Blog Insights How to make builds faster
Published on: August 21, 2019
4 min read

How to make builds faster

How GitLab uses autoscaling to reduce build times and make developers happy.

autoscaling-balance.jpg

Picture this: It’s 5:30 pm on a Friday and a project manager has an urgent request. A bug is affecting a group of customers and it needs to be fixed ASAP. You find the discrepancy and, phew, it looks like it’s going to be a relatively easy fix. You make the update and start the CI pipeline… and then you wait… and wait. Two hours later, you’re still waiting. What was supposed to be a quick fix has turned into another long night sitting in a queue.

The team at Ticketmaster certainly felt the pain with their Jenkins pipelines, and many DevOps teams are all too familiar with sluggish CI.

Slow builds hinder development speed. Plus – they’re annoying. It’s just one more thing developers have to deal with in order to do their jobs. Organizations might dedicate more servers to process these builds in an effort to solve the problem, but often that creates more problems. More servers mean higher cloud and computing costs. When it comes to long builds, many developers have resigned themselves to just “grin and bear it.”

Making builds faster

Continuous integration allows you to run a number of tasks as you prepare to deploy your software, like building a software package or running tests. These tasks need to be run by something. At GitLab we call these task enablers runners, though other CI tools call them agents. Runners are an application that processes builds: If all of these runners are in use, work is queued until one becomes available. Let's say your peak usage is 100 jobs, but your average usage is around 25 jobs. You have to decide how many servers to provision. If you go with the average, you will have to wait during peak usage times. So why not just add more runners? Some services actually charge for each of these virtual machines, and if you’re not using them all the time, those costs can add up. If you're on a cloud infrastructure, you're paying for that server time – even when it's not doing anything.

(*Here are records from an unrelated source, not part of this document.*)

Lemma user_abort_ends_run_witness :
  let env := makeEnv normalizeProviderId_model fixedClock (plainParams None)
               twoKeyStore in
  ∃ st' evs,
    afterAttempt normalizeThinkLevel_model resolveAnyKey fixedClock lockAlways
      env abortedOutcome (enteredState (plainParams None) twoKeyStore)
    = Finished (RunPayloads (buildPayloads abortedOutcome) (Some true)) st'
    ∧ profileIndex st' = 0%nat
    ∧ trace st'
      = (trace (enteredState (plainParams None) twoKeyStore) ++ evs)%list
    ∧ Forall (λ e, isRotationEvent e = false) evs.
Proof.
  intros env.
  apply (user_abort_ends_run normalizeThinkLevel_model resolveAnyKey fixedClock
           lockAlways env abortedOutcome
           (enteredState (plainParams None) twoKeyStore));
    reflexivity.
Defined.

Lemma exhausted_rotation_throws_witness :
  let env := makeEnv normalizeProviderId_model fixedClock fallbackModelParams
               singleKeyStore in
  ∃ st',
    afterAttempt normalizeThinkLevel_model resolveAnyKey fixedClock lockAlways
      env timedOutOutcome (enteredState fallbackModelParams singleKeyStore)
    = Finished (RunFailed (ErrorObject "LLM request timed out.")) st'.
Proof.
  intros env.
  destruct (exhausted_rotation_throws normalizeThinkLevel_model resolveAnyKey
              fixedClock lockAlways env timedOutOutcome
              (enteredState fallbackModelParams singleKeyStore) "p:a")
    as (message & Heq & _ & _ & Hmsg);
    [by left | by right | reflexivity | vm_compute; lia | reflexivity
    | discriminate | reflexivity |].
  rewrite (Hmsg eq_refl) in Heq. eexists. exact Heq.
Defined.

Lemma exhausted_rotation_clears_cooldown_witness :
  let env := makeEnv normalizeProviderId_model fixedClock (plainParams None)
               singleKeyStore in
  ∃ st',
    afterAttempt normalizeThinkLevel_model resolveAnyKey fixedClock lockAlways
      env timedOutOutcome (enteredState (plainParams None) singleKeyStore)
    = Finished (RunPayloads [] (Some true)) st'
    ∧ usageStats (mem (world st')) !! "p:a"
      = Some {| lastUsed := Some 1000; cooldownUntil := None;
                errorCount := Some 0 |}.
Proof.
  intros env.
  destruct (exhausted_rotation_clears_cooldown normalizeThinkLevel_model
              resolveAnyKey fixedClock lockAlways env timedOutOutcome
              (enteredState (plainParams None) singleKeyStore) "p:a")
    as (st' & Heq & _ & Hstats & _);
    [by left | by right | reflexivity | vm_compute; lia | reflexivity
    | discriminate | reflexivity | by eexists | by eexists |].
  exists st'. split; [exact Heq | exact Hstats].
Defined.
(** * PerformanceCacheService: a two-tier cache with per-namespace policies

    Shallow embedding of the performance cache service of the booking
    application (the class [PerformanceCacheService]): a hot tier held in a
    JavaScript [Map], a durable tier held in [AsyncStorage], per-namespace
    policies in the module-level table [CACHE_CONFIGS], and a running byte
    counter.

    Conventions of the embedding.
    - JavaScript numbers that hold integers (timestamps of [Date.now()],
      byte sizes, counters) are [Z].
    - The hot tier is a [Map]: an association list in insertion order, with
      [Map_set] replacing in place and appending new keys, as the
      ECMAScript [Map] does.
    - [AsyncStorage] is a finite map from strings to strings ([gmap]).
    - [async] methods are run to completion one after the other; a rejected
      promise of [AsyncStorage] and a throwing [JSON] call are exceptions of
      the monad [M], caught by [try_catch] where the source has
      [try]/[catch].
    - One call reads one instant of [Date.now()]; the instant, the host
      platform and the faults of the durable store are the fields of [Env]. *)

From Stdlib Require Import ZArith Lia.
From stdpp Require Import base strings list gmap fin_maps pretty sorting.

Open Scope Z_scope.

(** ** Keys *)

(** The separator of key segments. *)
Definition colon : Ascii.ascii := Eval cbv in Ascii.ascii_of_nat 58.

(** [s.split(':')] of JavaScript: the segments between the colons, at least
    one segment, possibly empty ones. *)
Fixpoint split_colon (s : string) : list string :=
  match s with
  | EmptyString => [EmptyString]
  | String c s' =>
      if Ascii.eqb c colon then EmptyString :: split_colon s'
      else match split_colon s' with
           | [] => [String c EmptyString]
           | p :: ps => String c p :: ps
           end
  end.

(** [`cache:${namespace}:${key}`] *)
Definition generateKey (namespace key : string) : string :=
  "cache:" +:+ namespace +:+ ":" +:+ key.

(** [parts[1] || 'default']: a missing or empty second segment is falsy. *)
Definition getNamespaceFromKey (cacheKey : string) : string :=
  match split_colon cacheKey !! 1%nat with
  | Some p => if String.eqb p EmptyString then "default" else p
  | None => "default"
  end.

(** [key.startsWith('cache:')] *)
Definition startsWith_cache (key : string) : bool := String.prefix "cache:" key.

(** ** Data model *)

Inductive Priority := high | medium | low.

#[global] Instance Priority_eq_dec : EqDecision Priority.
Proof. solve_decision. Defined.
Lemma after_failed_write env sched i c r d b n e rest :
  proj i (plog (serve env sched)) =
    ARead c 1024 r :: ASleep d :: AWrite c b n (Some e) :: rest ->
  rest = [] \/ exists cerr, rest = [AClose c cerr].
Proof.
  intros Hp.
  assert (Hin : In (i, ARead c 1024 r) (plog (serve env sched))).
  { apply proj_in. rewrite Hp. left. reflexivity. }
  destruct (serve_owner env sched _ _ c Hin eq_refl) as (g & Hg & Hc).
  destruct (handler_goroutine_trace env sched i g c Hg Hc)
    as (r' & n' & werr & cerr & [[Hr' Hpre] | (e' & Hr' & Hpre)]);
    rewrite Hp in Hpre;
    apply prefix_cons_inv in Hpre; destruct Hpre as [_ Hpre];
    apply prefix_cons_inv in Hpre; destruct Hpre as [E Hpre]; try discriminate.
  apply prefix_cons_inv in Hpre; destruct Hpre as [_ Hpre].
  destruct rest as [|a rest]; auto. right.
  apply prefix_cons_inv in Hpre; destruct Hpre as [-> Hpre].
  apply prefix_nil_inv in Hpre. subst. eauto.
Qed.

(** ** Claims about the handler *)

(** C2: when the read succeeds, the handler writes to the connection
    exactly one byte sequence, the same for every connection: the status
    line [HTTP/1.1 200 OK], the empty line that ends the header, and the text
    [Hey Client!] with its line end; the write is followed by the close of
    the connection, which is the last thing the handler does. Inside the
    server, under any scheduling, a goroutine whose read of its connection
    has succeeded has, after three more turns in a process that is still
    running, written the response once and closed the connection. *)
Theorem do_writes_fixed_response (env : Env) :
  (forall h conn fuel,
     rd_err (read_answer env h conn) = None -> (5 <= fuel)%nat ->
     exists tr,
       run_goroutine fuel env h (Server.do conn) = (tr, Returned tt) /\
       written conn tr = [bytes_of Server.response] /\
       Server.response = (http_status_line ++ CRLF ++ http_body_text ++ CRLF)%string /\
       exists pre n werr cerr,
         tr = pre ++ [AWrite conn (bytes_of Server.response) n werr; AClose conn cerr]) /\
  (forall sched sched' i c r rest,
     let p := serve env sched in
     let p' := server_run env sched' p in
     proj i (plog p) = ARead c 1024 r :: rest -> rd_err r = None ->
     (3 <= count_occ Nat.eq_dec sched' i)%nat ->
     pstatus p' = Running ->
     exists n werr cerr,
       proj i (plog p') =
         [ ARead c 1024 r; ASleep 8000000000;
           AWrite c (bytes_of Server.response) n werr; AClose c cerr ] /\
       written c (proj i (plog p')) = [bytes_of Server.response]).
Proof.
  split.
  - intros h conn fuel Hr Hf. exists (success_trace env h conn).
    split; [apply do_run_ok; assumption|].
    split.
    { unfold success_trace. simpl. rewrite Nat.eqb_refl. reflexivity. }
    split; [reflexivity|].
    exists [ARead conn Server.buffer_size (read_answer env h conn); ASleep (Second * 8)].
    do 3 eexists. reflexivity.
  - intros sched sched' i c r rest p p' Hp Hr Hn Hrun.
    pose proof (serve_prel env sched) as Hrel. fold p in Hrel.
    pose proof (run_prel env sched' _ _ Hrel) as (Hlog' & Hst' & _). fold p' in Hlog', Hst'.
    destruct Hrel as (Hlog & _ & _).
    rewrite Hlog in Hp. rewrite Hst' in Hrun. rewrite Hlog'.
    destruct (handler_completes env sched' _ i c r rest
                (arun_inv env sched _ ainit_inv)
                (arun_linv env sched _ ainit_inv ainit_linv) Hp Hr ltac:(lia) Hrun)
      as (n & werr & cerr & E).
    exists n, werr, cerr. split; [exact E|].
    rewrite E. simpl. rewrite Nat.eqb_refl. reflexivity.
Qed.
(** X2. The identity of the Go services survives a restart, given that
    the box public key derived from a 32-byte secret is 32 bytes long. In
    [go-service], running [loadOrGenerateIdentity] on a fresh service over
    the [identity.json] a first run left behind yields the identity of the
    first run, leaves the file as it was and reads no randomness; the same
    holds of the four keys of [loadOrCreateIdentity] in the Nostr
    service. *)
Theorem go_identity_survives_restart `{Primitives} :
  (forall sk, length sk = 32%nat -> length (scalarMult_base sk) = 32%nat) ->
  (forall (f : option FileData) (iso iso' : string)
          (logfile logfile' : option Go.EntriesFile),
      let s0 := exec (Go.loadOrGenerateIdentity iso) (Go.NewTrustDiaryService f logfile) in
      let s1 := exec (Go.loadOrGenerateIdentity iso')
                  (Go.NewTrustDiaryService (Go.identity_json s0) logfile') in
      Go.identity s1 = Go.identity s0
      /\ Go.identity_json s1 = Go.identity_json s0
      /\ Go.rng s1 = 0%nat)
  /\ (forall f : option FileData,
      let g0 := exec GoNostr.loadOrCreateIdentity (nostr_new f) in
      let g1 := exec GoNostr.loadOrCreateIdentity (nostr_new (GoNostr.identity_json g0)) in
      GoNostr.signPublicKey g1 = GoNostr.signPublicKey g0
      /\ GoNostr.signPrivateKey g1 = GoNostr.signPrivateKey g0
      /\ GoNostr.boxPublicKey g1 = GoNostr.boxPublicKey g0
      /\ GoNostr.boxPrivateKey g1 = GoNostr.boxPrivateKey g0
      /\ GoNostr.identity_json g1 = GoNostr.identity_json g0
      /\ GoNostr.rng g1 = 0%nat).
Proof.
  intros Hbox. split.
  - intros f iso iso' logfile logfile' s0 s1. subst s0 s1.
    destruct f as [[raw|ms]|]; [done|done|].
    unfold Go.loadOrGenerateIdentity, Go.NewTrustDiaryService,
      Go.generateIdentity, Go.rand_Read, exec, bind, gets, modify, ret.
    cbn [fst snd Go.identity_json Go.with_identity Go.with_identity_json Go.with_rng
         Go.rng Go.identity Go.trustedUsers Go.entries Go.connections
         Go.dataChannels Go.roomSalt Go.roomID Go.entries_json Go.sent].
    split; [|done]. f_equal. unfold Go.stored_string.
    cbn [list_to_map foldr fst snd curry].
    repeat first [rewrite lookup_insert_eq | rewrite lookup_insert_ne by done].
    cbn [default from_option id Datatypes.id]. rewrite !go_DecodeString_encodeBase64.
    rewrite !go_copy32_full; [done| |].
    + apply tape_read_length.
    + apply Hbox, tape_read_length.
  - intros f g0 g1. subst g0 g1.
    destruct f as [[raw|ms]|]; [done|done|].
    unfold GoNostr.loadOrCreateIdentity, nostr_new, GoNostr.rand_Read,
      GoNostr.setKeys, GoNostr.writeIdentity, exec, bind, gets, modify, ret.
    cbn [fst snd GoNostr.identity_json GoNostr.rng GoNostr.signPublicKey
         GoNostr.signPrivateKey GoNostr.boxPublicKey GoNostr.boxPrivateKey].
    unfold Go.stored_string. cbn [list_to_map foldr fst snd curry].
    repeat first [rewrite lookup_insert_eq | rewrite lookup_insert_ne by done].
    cbn [default from_option id Datatypes.id].
    by rewrite !go_DecodeString_encodeBase64.
Qed.
(** A 429 on the first attempt and an answer on the second: one sleep of
    2 seconds, then the body. *)
Example make_request_429_then_success :
  let body := mkJsonBody [] in
  _make_request
    (fun attempt => match attempt with
                    | O => StatusError 429 "Too Many Requests"
                    | _ => Responds body
                    end) built_client fresh
  = (Ok (Some body), mkCallState 0 [Request 0; Sleep 2; Request 1] (metrics fresh)).
Proof. vm_compute. reflexivity. Qed.

(** Any other status is raised on the attempt that meets it. *)
Example make_request_500 :
  _make_request (always (StatusError 500 "Server error")) built_client fresh
  = (Raise (HTTPStatusError 500 "Server error"),
     mkCallState 0 [Request 0] (metrics fresh)).
Proof. vm_compute. reflexivity. Qed.


(** The provider's [None] after a 429 on the last attempt also ends in
    the error tuple. *)
Example search_after_429s :
  search seconds (always (StatusError 429 "Too Many Requests")) 2026 elements built_client
         "coffee trade" "fact check"
  = Ok ([], mkSearchMetrics (seconds 1 - seconds 0) false 0
              (Some "'NoneType' object has no attribute 'get'"%string),
        0%R, ["No confidence assessment"%string]).
Proof. reflexivity. Qed.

For ops teams, it’s been a never-ending balancing act of having the right amount of runners for the right amount of work. But tasks don’t happen in a vacuum – every team has slow times and busier times that are unpredictable.

Nobody likes waiting. With this universal truth in mind, we introduced autoscaling to GitLab Runners.

What are autoscaling runners?

Autoscaling gives teams the ability to utilize resources in a more elastic and dynamic way. What this means is that our runners can be configured so that machines are created on demand. Those machines, after the job is finished, can wait to run the next jobs or be removed automatically. You can even specify the IdleTime of a server before it shuts off. Once runners are set up to autoscale, your infrastructure contains only enough capacity to handle the load.

Autoscaling runners ensure builds can be processed more efficiently and you aren’t paying for more machines than you need. Developers can focus on their code instead of worrying about their infrastructure environment, and ops teams no longer have to moonlight as soothsayers.

The only thing you need to take advantage of autoscaling is one GitLab instance and one GitLab Runner that can be installed for free. Our runner is written in Go and can run on any platform where you can build Go binaries including Linux, macOS, Windows, FreeBSD, and Docker.

See how the team at Substrakt Health set up an autoscaling cluster of GitLab CI/CD runners using Docker-Machine and AWS – and saved 90% on EC2 costs in the process.

Read their story.

Speed and efficiency are important cornerstones of effective DevOps, so waiting for builds has always felt like a step backward. As everyone strives to deploy more software, it seems only right that your architecture be up for the task. Autoscaling runners let DevOps teams focus on what they do best: Deploying better, faster software (yes, even on a Friday).